Here is the task for the records below: repeat exactly the lines from the one with "destruct (is_limit_reached _ limit)" to the one with "intros l Hl; specialize (Il l Hl); lia.", both included, and nothing else.

= = =

Lemma run_inv_step ps n r r' : run_inv ps n r -> run_step r r' -> run_inv ps n r'.
Proof.
  intros [Ip Is Il It Io Ii Ic In Ie Iq] Hs. unfold sending, checking in *.
  destruct Hs as [r Ha Hp Hsrc|r p ps' Ha Hp Hsrc Hc|r p ps' Ha Hp Hsrc Hc|r p k Hp Hk
    |r p ts1 ts2 Hc Ht|r p w q ts1 ts2 Ht Hck|r q m ts1 ts2 Ht|r Ho].
  - rewrite Hp, Hsrc in *. constructor; cbn; auto.
  - rewrite Hp, Hsrc in *. cbn [option_list] in *. rewrite app_nil_r in *.
    apply Forall_cons in Ii as [_ Ii]. constructor; cbn; rewrite ?app_nil_r; auto.
    unfold checking; cbn in *. lia.
  - rewrite Hp, Hsrc in *. cbn [option_list] in *. rewrite app_nil_r in *.
    apply Forall_cons in Ii as [Ih Ii]. constructor; cbn; auto.
    + apply Forall_app. by repeat constructor.
    + unfold checking; cbn in *. rewrite length_app; simpl. lia.
    + done.
  - rewrite Hp in *. apply Forall_app in Ii as [Isrc Ih]. apply Forall_cons in Ih as [Ih _].
    constructor; cbn; unfold sending, checking; cbn; rewrite ?app_nil_r; auto.
    + rewrite length_app. simpl. lia.
    + rewrite List.filter_app, length_app; simpl. lia.
    + intros l Hl. rewrite List.filter_app, length_app; simpl. specialize (Il l Hl). lia.
    + apply Forall_app. by repeat constructor.
    + rewrite List.filter_app, length_app. rewrite length_app in Ic. simpl in *. lia.
    + rewrite List.filter_app, length_app; simpl. lia.
  - use_tasks Ht. destruct It as [_ It]. constructor; cbn; unfold sending, checking; cbn; auto; try lia.
    intros l Hl. specialize (Il l Hl). lia.
  - use_tasks Ht. destruct It as [Hpin It]. unfold after_check.
    assert (record q (stats r) = collect (observed r ++ [q])) as Iq' by by rewrite collect_snoc, Iq.
    destruct (w && passes caps q) eqn:Ew.
    + apply andb_true_iff in Ew as [-> Ew].
      assert (emittable ps q) as Hem by (split; [done|eauto]).
      destruct (is_limit_reached _ limit) eqn:Elim; constructor; cbn in *; unfold sending, checking; cbn; auto;
        rewrite ?sending_mid, ?checking_mid, ?length_mid, ?Forall_mid; cbn [is_sending]; auto; try lia.
      * intros l Hl. specialize (Il l Hl). lia.
      * intros l Hl. pose proof (limit_false _ _ Hl Elim). lia.
    + constructor; cbn; unfold sending, checking; cbn; auto; try lia.
      intros l Hl. specialize (Il l Hl). lia.
  - use_tasks Ht. destruct It as [Hem It]. unfold after_send.
    assert (Forall (emittable ps) (output r ++ [q])) as Io'.
    { apply Forall_app. split; [done|]. by constructor. }
    destruct (channel_open r); constructor; cbn; unfold sending, checking; cbn;
      rewrite ?length_app in *; cbn [length] in *; auto; try lia;
      intros l Hl; specialize (Il l Hl); lia.
  - constructor; cbn; auto.
Qed.

Lemma run_inv_reachable ps n r : reachable ps n r -> run_inv ps n r.
Proof. induction 1; [apply run_inv_start|by eapply run_inv_step]. Qed.

(** C12.  A run keeps its bounds in every interleaving: at no point are more
    proxies emitted than the limit, nor more checks in flight than [max_conn];
    every emitted proxy is the outcome of a working check of one of the inputs
    and passes the capability filter; the statistics are those of the
    results the observer saw, never more than there are inputs, and every
    emitted proxy has been counted in them first. *)
Theorem run_bounds ps max_conn r :
  reachable ps max_conn r ->
  (forall l, limit = Some l -> length (output r) <= l) /\
  length (tasks r) <= max_conn /\
  (forall q, q ∈ output r -> passes caps q = true /\ exists p, p ∈ ps /\ checked p true q) /\
  stats r = collect (observed r) /\
  length (output r) <= total (stats r) <= length ps.
Proof.
  intros [Ip Is Il It Io Ii Ic In Ie Iq]%run_inv_reachable. split_and!.
  - intros l Hl. specialize (Il l Hl). lia.
  - lia.
  - intros q Hq. rewrite Forall_forall in Io. by apply Io.
  - done.
  - lia.
  - lia.
Qed.

(** ** The run ends *)

Definition measure (r : Run) : nat :=
  4 * length (source r) + 3 * length (option_list (pending r)) + 2 * checking r + sending r
  + (if accepting r then 1 else 0) + (if channel_open r then 1 else 0).

Lemma step_decreases r r' : run_step r r' -> measure r' < measure r.
Proof.
  unfold measure, sending, checking.
  destruct 1 as [r Ha Hp Hsrc|r p ps' Ha Hp Hsrc Hc|r p ps' Ha Hp Hsrc Hc|r p k Hp Hk
    |r p ts1 ts2 Hc Ht|r p w q ts1 ts2 Ht Hck|r q m ts1 ts2 Ht|r Ho]; cbn.
  - rewrite Ha, Hp, Hsrc. cbn. lia.
  - rewrite Ha, Hp, Hsrc. cbn. lia.
  - rewrite Ha, Hp, Hsrc. cbn. lia.
  - rewrite Hp, !List.filter_app, !length_app. simpl. lia.
  - rewrite Ht, sending_mid, checking_mid. simpl. lia.
  - rewrite Ht, sending_mid, checking_mid. unfold after_check.
    destruct (_ && _); [destruct (is_limit_reached _ _)|]; cbn;
      rewrite ?sending_mid, ?checking_mid; simpl; lia.
  - rewrite Ht, sending_mid, checking_mid. unfold after_send.
    destruct (channel_open r) eqn:Eo; cbn; rewrite ?Eo; lia.
  - rewrite Ho. lia.
Qed.

Lemma tasks_cases (ts : list Task) : ts <> [] ->
  exists ts1 t ts2, ts = ts1 ++ t :: ts2.
Proof. destruct ts as [|t ts]; [done|]. intros _. by exists [], t, ts. Qed.

Lemma step_exists ps max_conn r :
  0 < max_conn -> (forall p, exists w q, checked p w q) ->
  reachable ps max_conn r -> finished r = false -> exists r', run_step r r'.
Proof.
  intros Hm Hck Hr Hf. pose proof (run_inv_reachable _ _ _ Hr) as [Ip _ _ _ _ _ _ _ Ie _].
  destruct (decide (tasks r = [])) as [Ht|Ht].
  - destruct (pending r) as [p|] eqn:Ep.
    + destruct (permits r) as [|k] eqn:Ek; [rewrite Ht in Ip; simpl in Ip; lia|].
      eexists. by eapply R_spawn.
    + destruct (accepting r) eqn:Ea.
      * destruct (source r) as [|p ps'] eqn:Es; [eexists; by eapply R_exhausted|].
        destruct (cancelled r || is_limit_reached (sent r) limit) eqn:Ec;
          eexists; [by eapply R_stop|by eapply R_pull].
      * unfold finished in Hf. rewrite Ea, Ep, Ht in Hf. by rewrite !bool_decide_true in Hf.
  - destruct (tasks_cases _ Ht) as (ts1 & t & ts2 & E). destruct t as [p|q n].
    + destruct (Hck p) as (w & q & Hw). eexists. by eapply R_checked.
    + eexists. by eapply R_sent.
Qed.

Lemma reachable_rtc ps n r r' : reachable ps n r -> rtc run_step r r' -> reachable ps n r'.
Proof. intros Hr Hs. revert Hr. induction Hs; intros; [done|]. apply IHHs. by econstructor. Qed.

Lemma nsteps_bound ps n k r : nsteps run_step k (start ps n) r -> k + measure r <= 4 * length ps + 2.
Proof.
  revert r. induction k as [|k IH]; intros r Hn.
  - inversion Hn; subst. unfold measure, checking, sending; simpl. lia.
  - apply nsteps_inv_r in Hn as (r0 & Hn & Hs). apply IH in Hn. apply step_decreases in Hs. lia.
Qed.

Lemma run_completes ps n m r :
  0 < n -> (forall p, exists w q, checked p w q) -> reachable ps n r -> measure r < m ->
  exists r', rtc run_step r r' /\ finished r' = true.
Proof.
  intros Hn Hck. revert r. induction m as [|m IH]; intros r Hr Hm; [lia|].
  destruct (finished r) eqn:Ef; [exists r; split; [apply rtc_refl|done]|].
  destruct (step_exists ps n r Hn Hck Hr Ef) as (r1 & Hs).
  destruct (IH r1) as (r2 & Hr2 & Hf); [by econstructor|apply step_decreases in Hs; lia|].
  exists r2. split; [by eapply rtc_l|done].
Qed.

(** C13.  A run always ends: with at least one permit, no run over [n] inputs
    takes more than [4 * n + 2] steps, a run that is not over can always take
    a step, whatever has happened so far, and from every state it can get to it
    reaches the end, where the loop has stopped, no proxy waits for a permit
    and every task has been waited for; with the consumer reading to the end
    or dropping the stream at any point. *)
Theorem run_terminates ps max_conn r k :
  0 < max_conn -> (forall p, exists w q, checked p w q) ->
  nsteps run_step k (start ps max_conn) r ->
  k <= 4 * length ps + 2 /\
  (finished r = false -> exists r', run_step r r') /\
  exists r', rtc run_step r r' /\ finished r' = true.
Proof.
  intros Hm Hck Hn. pose proof (nsteps_bound _ _ _ _ Hn).
  assert (reachable ps max_conn r) as Hr.
  { eapply reachable_rtc; [apply reach_start|]. apply rtc_nsteps. by exists k. }
  split_and!; [lia|intros; by eapply step_exists|].
  by apply (run_completes ps max_conn (S (measure r)) r); [| |done|lia].
Qed.

(** ** What a run read to its end has done *)

Definition sends (ts : list Task) : list Proxy :=
  omap (fun t => match t with Sending q _ => Some q | Checking _ => None end) ts.
Definition todo (ts : list Task) : list Proxy :=
  omap (fun t => match t with Checking p => Some p | Sending _ _ => None end) ts.

(** Checks that answer the same every time: [verdict p] is the answer for [p]. *)
Context (verdict : Proxy -> bool * Proxy) (checked_verdict : forall p w q, checked p w q -> verdict p = (w, q)).

Definition emitted (p : Proxy) : option Proxy :=
  let '(w, q) := verdict p in if w && passes caps q then Some q else None.

Definition result_of (p : Proxy) : Proxy := (verdict p).2.

(** The inputs whose check has not ended. *)
Definition unchecked (r : Run) : list Proxy := todo (tasks r) ++ option_list (pending r) ++ source r.

Definition numbered (n : nat) (t : Task) : Prop :=
  match t with Sending _ m => m < n | Checking _ => True end.

Record progress (ps : list Proxy) (r : Run) : Prop := {
  pr_slots : length (output r) + length (sends (tasks r)) =
             match limit with Some l => min (sent r) l | None => sent r end;
  pr_cancel : cancelled r = true -> is_limit_reached (sent r) limit = true;
  pr_nums : Forall (numbered (sent r)) (tasks r);
  pr_all : is_limit_reached (sent r) limit = false ->
    (accepting r = false -> source r = []) /\
    output r ++ sends (tasks r) ++ omap emitted (unchecked r) ≡ₚ omap emitted ps /\
    observed r ++ (result_of <$> unchecked r) ≡ₚ result_of <$> ps;
}.

Lemma limit_reached_mono n m : n <= m -> is_limit_reached n limit = true -> is_limit_reached m limit = true.
Proof. unfold is_limit_reached. destruct limit; simpl; rewrite ?Nat.leb_le; [lia|done]. Qed.

Lemma limit_reached_false_min n : is_limit_reached n limit = false ->
  match limit with Some l => min n l | None => n end = n /\
  match limit with Some l => min (S n) l | None => S n end = S n.
Proof. unfold is_limit_reached. destruct limit; cbn [from_option]; rewrite ?Nat.leb_gt; intros; lia. Qed.

Lemma progress_start ps n : progress ps (start ps n).
Proof.
  constructor; cbn; [by destruct limit|done|constructor|]. intros _. by split_and!.
Qed.

#[local] Arguments sends : simpl never.
#[local] Arguments todo : simpl never.
#[local] Arguments Nat.min : simpl never.

Lemma sends_checking p ts1 ts2 : sends (ts1 ++ Checking p :: ts2) = sends (ts1 ++ ts2).
Proof. unfold sends. by rewrite !omap_app. Qed.
Lemma sends_sending q m ts1 ts2 : sends (ts1 ++ Sending q m :: ts2) ≡ₚ q :: sends (ts1 ++ ts2).
Proof. unfold sends. rewrite !omap_app. simpl. by rewrite Permutation_middle. Qed.
Lemma todo_checking p ts1 ts2 : todo (ts1 ++ Checking p :: ts2) ≡ₚ p :: todo (ts1 ++ ts2).
Proof. unfold todo. rewrite !omap_app. simpl. by rewrite Permutation_middle. Qed.
Lemma todo_sending q m ts1 ts2 : todo (ts1 ++ Sending q m :: ts2) = todo (ts1 ++ ts2).
Proof. unfold todo. by rewrite !omap_app. Qed.
Lemma sends_app ts1 ts2 : sends (ts1 ++ ts2) = sends ts1 ++ sends ts2.
Proof. apply omap_app. Qed.
Lemma todo_app ts1 ts2 : todo (ts1 ++ ts2) = todo ts1 ++ todo ts2.
Proof. apply omap_app. Qed.

Lemma channel_was_open r r' : run_step r r' -> channel_open r' = true -> channel_open r = true.
Proof.
  destruct 1 as [| | | | |r p w q ts1 ts2 Ht Hck|r q m ts1 ts2 Ht|]; try done.
  - unfold after_check. destruct (_ && _); [destruct (is_limit_reached _ _)|]; done.
  - unfold after_send. by destruct (channel_open r) eqn:Eo; cbn; rewrite ?Eo.
Qed.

= = =

=== RESULT OF THE EXERCISE ===
      destruct (is_limit_reached _ limit) eqn:Elim; constructor; cbn in *; unfold sending, checking; cbn; auto;
        rewrite ?sending_mid, ?checking_mid, ?length_mid, ?Forall_mid; cbn [is_sending]; auto; try lia.
      * intros l Hl. specialize (Il l Hl). lia.
      * intros l Hl. pose proof (limit_false _ _ Hl Elim). lia.
    + constructor; cbn; unfold sending, checking; cbn; auto; try lia.
      intros l Hl. specialize (Il l Hl). lia.
  - use_tasks Ht. destruct It as [Hem It]. unfold after_send.
    assert (Forall (emittable ps) (output r ++ [q])) as Io'.
    { apply Forall_app. split; [done|]. by constructor. }
    destruct (channel_open r); constructor; cbn; unfold sending, checking; cbn;
      rewrite ?length_app in *; cbn [length] in *; auto; try lia;
      intros l Hl; specialize (Il l Hl); lia.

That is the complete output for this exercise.